> [To do]
Of the entries below, return only those lines from the line with "(** ** Rows and tables *)" to the line with "Definition DataFrame (I", exactly, both included.
*** Working data ***
(** [', '.join(l)] *)
Fixpoint join (l : list string) : string :=
  match l with
  | [] => EmptyString
  | [x] => x
  | x :: rest => x ++ ", " ++ join rest
  end.

(** [c.isspace()] on the code points below 256. *)
Definition isspace (c : ascii) : bool :=
  let n := nat_of_ascii c in
  (((9 <=? n) && (n <=? 13)) || ((28 <=? n) && (n <=? 32))
   || (n =? 133) || (n =? 160))%nat.

Fixpoint lstrip (s : string) : string :=
  match s with
  | EmptyString => EmptyString
  | String c s' => if isspace c then lstrip s' else s
  end.

(** [rstrip]: drop the trailing whitespace. *)
Fixpoint rstrip (s : string) : string :=
  match s with
  | EmptyString => EmptyString
  | String c s' =>
      match rstrip s' with
      | EmptyString => if isspace c then EmptyString else String c EmptyString
      | r => String c r
      end
  end.

(** [s.strip()] *)
Definition strip (s : string) : string := rstrip (lstrip s).

(** [Series.replace(old, new)] on one cell: only a cell equal to [old] as a
    whole is replaced. *)
Definition replace_cell (old new s : string) : string :=
  if String.eqb s old then new else s.

End Str.

(** ** Group labels

    [groupby] returns its groups in ascending label order ([sort=True]);
    a label is compared as Python compares strings, or tuples of strings. *)

Class Key (K : Type) := {
  key_eqb : K -> K -> bool;
  key_leb : K -> K -> bool
}.

#[export] Instance string_key : Key string := {
  key_eqb := String.eqb;
  key_leb := String.leb
}.

#[export] Instance pair_key {A B : Type} `{Key A} `{Key B} : Key (A * B) := {
  key_eqb p q := key_eqb (fst p) (fst q) && key_eqb (snd p) (snd q);
  key_leb p q :=
    if key_eqb (fst p) (fst q) then key_leb (snd p) (snd q)
    else key_leb (fst p) (fst q)
}.

(** What grouping needs of a label order. *)
Class KeyLaws (K : Type) `{Key K} : Prop := {
  key_eqb_eq : forall a b : K, key_eqb a b = true <-> a = b;
  key_leb_total : forall a b : K, key_leb a b = true \/ key_leb b a = true;
  key_leb_antisym :
    forall a b : K, key_leb a b = true -> key_leb b a = true -> a = b;
  key_leb_trans :
    forall a b c : K,
      key_leb a b = true -> key_leb b c = true -> key_leb a c = true
}.
Arguments KeyLaws K {_}.

(** ** Float outcomes of the one division the script performs *)

Inductive fval : Type :=
| Fin (q : Q)
| PInf
| NInf
| NaN.

(** Element-wise [x / d] of a float column by an integer column: a zero
    divisor gives an infinity, or NaN for [0 / 0]; nothing is raised.  The
    quotient by a non-zero divisor is the exact rational, where float64
    division gives the nearest representable number. *)
Definition fdiv (x : Q) (d : Z) : fval :=
  if (d =? 0)%Z then
    match (x ?= 0)%Q with
    | Eq => NaN
    | Gt => PInf
    | Lt => NInf
    end
  else Fin (x / inject_Z d)%Q.

Definition fadd (a b : fval) : fval :=
  match a, b with
  | NaN, _ | _, NaN => NaN
  | Fin x, Fin y => Fin (x + y)%Q
  | PInf, NInf | NInf, PInf => NaN
  | PInf, _ | _, PInf => PInf
  | NInf, _ | _, NInf => NInf
  end.

Definition is_nan (a : fval) : bool :=
  match a with NaN => true | _ => false end.

(** [sum()] of a float column: missing values are skipped.  The additions
    are exact, where float64 additions round. *)
Definition fsum (l : list fval) : fval :=
  fold_left fadd (filter (fun a => negb (is_nan a)) l) (Fin 0).

(** ** Rows and tables *)

(** One funding round.  [I] and [V] are the types of the cells of the two
    multi-valued columns: a [string] as loaded and after [explode], the
    result of a split in between.  [money_raised] is an amount that is
    present: a table with a missing amount is outside this model. *)
Record Row (I V : Type) : Type := mkRow {
  organization_name : string;
  organization_industries : I;
  investor_names : V;
  money_raised : Q;
  investor_count_computed : Z
}.

Definition DataFrame (I V : Type) : Type := list (Row I V).

(** The table [load_data] returns: both text columns hold strings (a
    missing cell has become the empty string). *)
Definition Table : Type := DataFrame string string.

Definition set_industries {I I' V : Type} (i : I') (r : Row I V) : Row I' V :=
  mkRow (organization_name r) i (investor_names r)
        (money_raised r) (investor_count_computed r).

Definition set_investors {I V V' : Type} (v : V') (r : Row I V) : Row I V' :=
  mkRow (organization_name r) (organization_industries r) v
        (money_raised r) (investor_count_computed r).

(** [df.assign(organization_industries = f(df['organization_industries']))] *)
Definition assign_industries {I I' V : Type} (f : I -> I')
  (df : DataFrame I V) : DataFrame I' V :=
  map (fun r => set_industries (f (organization_industries r)) r) df.

Definition assign_investors {I V V' : Type} (f : V -> V')
  (df : DataFrame I V) : DataFrame I V' :=
  map (fun r => set_investors (f (investor_names r)) r) df.

(** [df.explode('organization_industries')]: every row is replaced, in
    place, by one copy per element of its list cell. *)
Definition explode_industries {V : Type}
  (df : DataFrame (string * list string) V) : DataFrame string V :=
  flat_map (fun r => map (fun i => set_industries i r)
                         (Str.pieces (organization_industries r))) df.

Definition explode_investors {I : Type}
  (df : DataFrame I (string * list string)) : DataFrame I string :=
  flat_map (fun r => map (fun v => set_investors v r)
                         (Str.pieces (investor_names r))) df.

(** ** Preprocessing *)

Definition df_industry (df : Table) : Table :=
  explode_industries (assign_industries Str.split df).

Definition df_investor (df : Table) : Table :=
  explode_investors (assign_investors Str.split (df_industry df)).

(** The second explode alone, on any table. *)
Definition expand_investors (t : Table) : Table :=
  explode_investors (assign_investors Str.split t).

(** Two rows agree on every column but the industries, or but the
    investors. *)
Definition same_but_industries (x r : Row string string) : Prop :=
  organization_name x = organization_name r
  /\ investor_names x = investor_names r
  /\ money_raised x = money_raised r
  /\ investor_count_computed x = investor_count_computed r.

Definition same_but_investors (x r : Row string string) : Prop :=
  organization_name x = organization_name r
  /\ organization_industries x = organization_industries r
  /\ money_raised x = money_raised r
  /\ investor_count_computed x = investor_count_computed r.

(** ** Grouping and aggregation *)

Section GroupBy.
Context {A K : Type} `{Key K}.

Fixpoint insert_key (k : K) (l : list K) : list K :=
  match l with
  | [] => [k]
  | h :: t =>
      if key_eqb k h then l
      else if key_leb k h then k :: l
      else h :: insert_key k t
  end.

(** Strictly below, in the label order. *)
Definition key_lt (a b : K) : Prop := key_leb a b = true /\ a <> b.

(** The distinct labels of a column, ascending. *)
Definition group_keys (key : A -> K) (rows : list A) : list K :=
  fold_right (fun r acc => insert_key (key r) acc) [] rows.

Definition group_rows (key : A -> K) (k : K) (rows : list A) : list A :=
  filter (fun r => key_eqb (key r) k) rows.

(** [rows.groupby(key)]: each label with its rows, in table order. *)
Definition groupby (key : A -> K) (rows : list A) : list (K * list A) :=
  map (fun k => (k, group_rows key k rows)) (group_keys key rows).

(** An aggregation applied to every group. *)
Definition agg {B : Type} (f : list A -> B) (g : list (K * list A))
  : list (K * B) :=
  map (fun kg => (fst kg, f (snd kg))) g.
End GroupBy.

Definition isin (x : string) (l : list string) : bool :=
  existsb (String.eqb x) l.

(** [count()] and [nunique()] of a text column of a group. *)
Definition count {A : Type} (col : A -> string) (g : list A) : nat :=
  List.length (map col g).

Definition nunique {A : Type} (col : A -> string) (g : list A) : nat :=
  List.length (nodup string_dec (map col g)).

Definition Qsum (l : list Q) : Q := fold_right Qplus 0%Q l.

(** [sum()] and [mean()] of the money of a group in which every amount is
    present (pandas leaves a missing amount out of both the sum and the
    number of rows the mean divides by), in exact arithmetic. *)
Definition sum_money {I V : Type} (g : DataFrame I V) : Q :=
  Qsum (map (@money_raised I V) g).

Definition mean_money {I V : Type} (g : DataFrame I V) : Q :=
  (sum_money g / inject_Z (Z.of_nat (List.length g)))%Q.

Definition Qnat (n : nat) : Q := inject_Z (Z.of_nat n).

(** ** [sort_values(ascending=False)] *)

Class SortValues : Type := {
  sort_values_desc : forall A : Type, (A -> Q) -> list A -> list A;
  sort_values_perm :
    forall (A : Type) (f : A -> Q) (l : list A),
      Permutation (sort_values_desc f l) l;
  sort_values_sorted :
    forall (A : Type) (f : A -> Q) (l : list A),
      StronglySorted (fun a b => (f b <= f a)%Q) (sort_values_desc f l)
}.

(** The sort as pandas runs it when the sort routine is stable: among equal
    values the earlier entry stays first. *)
Fixpoint insert_desc {A : Type} (f : A -> Q) (x : A) (l : list A) : list A :=
  match l with
  | [] => [x]
  | y :: t => if Qle_bool (f y) (f x) then x :: l else y :: insert_desc f x t
  end.

Definition stable_sort_desc (A : Type) (f : A -> Q) (l : list A) : list A :=
  fold_right (insert_desc f) [] l.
*** End of Working data ***
> [Solved problem]
(** ** Rows and tables *)

(** One funding round.  [I] and [V] are the types of the cells of the two
    multi-valued columns: a [string] as loaded and after [explode], the
    result of a split in between.  [money_raised] is an amount that is
    present: a table with a missing amount is outside this model. *)
Record Row (I V : Type) : Type := mkRow {
  organization_name : string;
  organization_industries : I;
  investor_names : V;
  money_raised : Q;
  investor_count_computed : Z
}.

Definition DataFrame (I V : Type) : Type := list (Row I V).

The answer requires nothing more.